── LISTED RECORDS ──
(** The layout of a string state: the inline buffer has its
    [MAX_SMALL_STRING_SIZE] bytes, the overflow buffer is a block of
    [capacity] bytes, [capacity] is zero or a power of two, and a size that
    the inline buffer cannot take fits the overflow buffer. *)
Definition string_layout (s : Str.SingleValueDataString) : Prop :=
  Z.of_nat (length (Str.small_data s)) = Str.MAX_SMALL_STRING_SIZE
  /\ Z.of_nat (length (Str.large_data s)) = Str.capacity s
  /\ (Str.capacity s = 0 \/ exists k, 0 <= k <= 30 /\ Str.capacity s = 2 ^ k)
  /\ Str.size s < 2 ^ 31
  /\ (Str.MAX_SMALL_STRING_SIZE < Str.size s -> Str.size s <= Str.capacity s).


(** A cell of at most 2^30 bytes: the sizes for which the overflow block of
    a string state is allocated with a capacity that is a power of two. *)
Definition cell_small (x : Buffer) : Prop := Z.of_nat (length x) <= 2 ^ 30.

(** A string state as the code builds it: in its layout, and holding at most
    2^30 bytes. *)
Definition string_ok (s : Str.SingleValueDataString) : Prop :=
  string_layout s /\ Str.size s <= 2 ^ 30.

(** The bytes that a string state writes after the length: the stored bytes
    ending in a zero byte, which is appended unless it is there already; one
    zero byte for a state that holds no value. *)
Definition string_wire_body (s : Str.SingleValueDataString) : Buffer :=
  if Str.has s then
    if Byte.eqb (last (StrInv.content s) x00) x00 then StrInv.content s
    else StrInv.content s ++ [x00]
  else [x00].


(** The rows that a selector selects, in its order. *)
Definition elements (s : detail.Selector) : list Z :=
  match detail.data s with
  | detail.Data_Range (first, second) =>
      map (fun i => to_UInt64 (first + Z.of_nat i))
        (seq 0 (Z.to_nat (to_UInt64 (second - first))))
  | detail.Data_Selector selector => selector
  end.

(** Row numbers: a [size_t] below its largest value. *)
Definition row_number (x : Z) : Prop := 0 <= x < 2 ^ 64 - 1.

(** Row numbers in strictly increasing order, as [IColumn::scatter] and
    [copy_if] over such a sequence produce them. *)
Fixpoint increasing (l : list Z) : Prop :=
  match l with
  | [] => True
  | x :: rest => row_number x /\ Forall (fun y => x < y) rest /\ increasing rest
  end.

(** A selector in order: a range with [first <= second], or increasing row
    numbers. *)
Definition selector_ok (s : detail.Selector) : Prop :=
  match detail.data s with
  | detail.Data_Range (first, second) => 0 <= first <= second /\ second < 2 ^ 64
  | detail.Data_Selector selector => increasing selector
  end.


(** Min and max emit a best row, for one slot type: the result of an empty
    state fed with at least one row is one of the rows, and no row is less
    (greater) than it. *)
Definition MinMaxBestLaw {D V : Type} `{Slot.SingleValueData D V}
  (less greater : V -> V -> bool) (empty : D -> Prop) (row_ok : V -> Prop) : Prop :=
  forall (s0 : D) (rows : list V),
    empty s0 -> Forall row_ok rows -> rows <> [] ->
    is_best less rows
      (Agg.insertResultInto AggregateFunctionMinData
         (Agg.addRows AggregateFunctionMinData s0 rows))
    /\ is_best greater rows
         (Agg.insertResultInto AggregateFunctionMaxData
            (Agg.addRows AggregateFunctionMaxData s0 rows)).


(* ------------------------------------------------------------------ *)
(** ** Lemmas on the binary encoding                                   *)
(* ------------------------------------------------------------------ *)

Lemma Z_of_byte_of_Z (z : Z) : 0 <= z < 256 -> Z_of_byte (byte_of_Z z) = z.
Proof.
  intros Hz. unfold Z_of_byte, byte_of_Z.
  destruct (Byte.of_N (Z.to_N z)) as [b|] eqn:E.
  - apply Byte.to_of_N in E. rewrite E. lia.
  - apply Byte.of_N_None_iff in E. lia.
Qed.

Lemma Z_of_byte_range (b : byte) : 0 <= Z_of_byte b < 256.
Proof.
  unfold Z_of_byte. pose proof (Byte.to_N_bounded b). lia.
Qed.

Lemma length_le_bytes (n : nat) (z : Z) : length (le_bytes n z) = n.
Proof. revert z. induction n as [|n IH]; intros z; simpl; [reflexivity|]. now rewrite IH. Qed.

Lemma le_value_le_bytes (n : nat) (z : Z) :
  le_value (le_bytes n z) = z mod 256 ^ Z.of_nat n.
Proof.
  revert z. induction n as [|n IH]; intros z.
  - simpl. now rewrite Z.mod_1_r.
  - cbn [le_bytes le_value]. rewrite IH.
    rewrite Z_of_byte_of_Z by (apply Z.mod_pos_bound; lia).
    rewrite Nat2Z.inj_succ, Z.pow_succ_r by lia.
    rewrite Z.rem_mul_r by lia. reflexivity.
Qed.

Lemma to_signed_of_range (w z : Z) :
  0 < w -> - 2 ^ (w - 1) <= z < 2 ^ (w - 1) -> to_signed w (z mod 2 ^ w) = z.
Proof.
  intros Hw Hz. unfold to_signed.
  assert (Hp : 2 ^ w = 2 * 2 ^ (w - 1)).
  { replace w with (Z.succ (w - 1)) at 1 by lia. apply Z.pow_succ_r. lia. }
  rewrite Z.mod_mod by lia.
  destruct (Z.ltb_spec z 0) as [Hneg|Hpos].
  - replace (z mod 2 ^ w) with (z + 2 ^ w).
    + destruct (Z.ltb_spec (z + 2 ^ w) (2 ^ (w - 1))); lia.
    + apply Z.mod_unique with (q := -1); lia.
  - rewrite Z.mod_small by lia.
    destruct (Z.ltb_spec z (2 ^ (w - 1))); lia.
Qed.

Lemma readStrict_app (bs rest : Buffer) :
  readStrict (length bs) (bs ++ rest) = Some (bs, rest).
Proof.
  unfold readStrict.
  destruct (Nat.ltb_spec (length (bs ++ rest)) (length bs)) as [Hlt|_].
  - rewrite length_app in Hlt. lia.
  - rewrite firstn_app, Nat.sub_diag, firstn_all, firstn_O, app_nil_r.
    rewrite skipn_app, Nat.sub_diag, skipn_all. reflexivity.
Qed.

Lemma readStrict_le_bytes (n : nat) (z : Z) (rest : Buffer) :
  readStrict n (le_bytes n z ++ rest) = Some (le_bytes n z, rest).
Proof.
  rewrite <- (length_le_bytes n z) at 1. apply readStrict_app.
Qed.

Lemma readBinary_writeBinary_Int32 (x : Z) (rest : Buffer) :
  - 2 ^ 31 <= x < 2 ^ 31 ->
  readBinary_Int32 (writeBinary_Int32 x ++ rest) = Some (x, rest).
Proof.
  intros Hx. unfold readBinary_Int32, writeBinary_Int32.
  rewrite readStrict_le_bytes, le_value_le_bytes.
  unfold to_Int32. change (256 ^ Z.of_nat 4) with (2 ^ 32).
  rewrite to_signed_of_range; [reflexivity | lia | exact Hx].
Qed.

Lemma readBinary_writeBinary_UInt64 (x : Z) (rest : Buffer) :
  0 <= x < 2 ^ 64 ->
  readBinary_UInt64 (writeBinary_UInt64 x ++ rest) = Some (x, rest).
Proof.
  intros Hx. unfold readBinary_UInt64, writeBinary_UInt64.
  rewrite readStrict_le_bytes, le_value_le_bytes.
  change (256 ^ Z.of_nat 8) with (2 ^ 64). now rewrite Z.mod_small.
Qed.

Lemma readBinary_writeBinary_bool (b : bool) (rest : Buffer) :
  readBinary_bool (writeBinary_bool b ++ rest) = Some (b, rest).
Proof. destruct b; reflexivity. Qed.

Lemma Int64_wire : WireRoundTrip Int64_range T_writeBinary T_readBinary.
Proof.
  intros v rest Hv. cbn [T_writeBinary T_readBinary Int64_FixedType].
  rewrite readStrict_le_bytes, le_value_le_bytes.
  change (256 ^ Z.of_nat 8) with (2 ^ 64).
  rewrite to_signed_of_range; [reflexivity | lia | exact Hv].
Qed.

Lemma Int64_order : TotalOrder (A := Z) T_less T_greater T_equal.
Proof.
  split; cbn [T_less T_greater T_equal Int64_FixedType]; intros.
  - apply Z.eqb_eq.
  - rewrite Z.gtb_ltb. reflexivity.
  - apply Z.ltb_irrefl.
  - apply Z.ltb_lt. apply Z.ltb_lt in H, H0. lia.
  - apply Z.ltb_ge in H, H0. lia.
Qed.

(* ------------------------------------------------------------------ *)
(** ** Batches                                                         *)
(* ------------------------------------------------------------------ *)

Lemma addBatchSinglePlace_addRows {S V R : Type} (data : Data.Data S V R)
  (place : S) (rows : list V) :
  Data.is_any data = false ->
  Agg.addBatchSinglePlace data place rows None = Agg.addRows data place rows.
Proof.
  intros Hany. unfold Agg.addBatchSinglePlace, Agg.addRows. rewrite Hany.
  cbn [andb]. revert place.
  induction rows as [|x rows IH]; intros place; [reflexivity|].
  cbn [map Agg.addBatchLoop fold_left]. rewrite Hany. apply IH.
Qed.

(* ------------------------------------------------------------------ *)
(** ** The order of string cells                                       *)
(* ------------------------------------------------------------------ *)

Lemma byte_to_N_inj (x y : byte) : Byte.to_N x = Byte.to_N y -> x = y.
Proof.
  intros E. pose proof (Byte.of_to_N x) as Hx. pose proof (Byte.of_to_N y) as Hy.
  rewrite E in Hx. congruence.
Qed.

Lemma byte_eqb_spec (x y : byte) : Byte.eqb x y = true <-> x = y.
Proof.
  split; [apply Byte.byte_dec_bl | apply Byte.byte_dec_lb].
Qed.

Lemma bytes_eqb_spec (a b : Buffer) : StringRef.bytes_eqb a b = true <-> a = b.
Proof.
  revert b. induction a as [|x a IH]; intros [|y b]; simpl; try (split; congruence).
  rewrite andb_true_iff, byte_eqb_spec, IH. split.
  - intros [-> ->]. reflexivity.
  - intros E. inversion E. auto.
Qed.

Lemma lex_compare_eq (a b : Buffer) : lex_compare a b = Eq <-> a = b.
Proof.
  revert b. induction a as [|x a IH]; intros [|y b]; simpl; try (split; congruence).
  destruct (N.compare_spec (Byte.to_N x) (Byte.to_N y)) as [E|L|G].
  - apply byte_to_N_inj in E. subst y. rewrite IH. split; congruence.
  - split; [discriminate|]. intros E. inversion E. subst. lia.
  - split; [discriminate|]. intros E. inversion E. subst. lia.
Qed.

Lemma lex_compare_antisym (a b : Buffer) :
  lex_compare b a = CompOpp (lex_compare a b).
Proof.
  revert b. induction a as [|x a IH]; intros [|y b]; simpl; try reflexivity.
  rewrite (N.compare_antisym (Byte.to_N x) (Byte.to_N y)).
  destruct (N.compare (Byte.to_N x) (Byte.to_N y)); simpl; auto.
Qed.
───
**WHAT NEEDS TO BE DONE:**
Go through the records from the first line and copy each one exactly, ending after the line that contains "else [x00].". Give nothing else.

**RESULT FOR THIS EXERCISE:**
(** The layout of a string state: the inline buffer has its
    [MAX_SMALL_STRING_SIZE] bytes, the overflow buffer is a block of
    [capacity] bytes, [capacity] is zero or a power of two, and a size that
    the inline buffer cannot take fits the overflow buffer. *)
Definition string_layout (s : Str.SingleValueDataString) : Prop :=
  Z.of_nat (length (Str.small_data s)) = Str.MAX_SMALL_STRING_SIZE
  /\ Z.of_nat (length (Str.large_data s)) = Str.capacity s
  /\ (Str.capacity s = 0 \/ exists k, 0 <= k <= 30 /\ Str.capacity s = 2 ^ k)
  /\ Str.size s < 2 ^ 31
  /\ (Str.MAX_SMALL_STRING_SIZE < Str.size s -> Str.size s <= Str.capacity s).


(** A cell of at most 2^30 bytes: the sizes for which the overflow block of
    a string state is allocated with a capacity that is a power of two. *)
Definition cell_small (x : Buffer) : Prop := Z.of_nat (length x) <= 2 ^ 30.

(** A string state as the code builds it: in its layout, and holding at most
    2^30 bytes. *)
Definition string_ok (s : Str.SingleValueDataString) : Prop :=
  string_layout s /\ Str.size s <= 2 ^ 30.

(** The bytes that a string state writes after the length: the stored bytes
    ending in a zero byte, which is appended unless it is there already; one
    zero byte for a state that holds no value. *)
Definition string_wire_body (s : Str.SingleValueDataString) : Buffer :=
  if Str.has s then
    if Byte.eqb (last (StrInv.content s) x00) x00 then StrInv.content s
    else StrInv.content s ++ [x00]
  else [x00].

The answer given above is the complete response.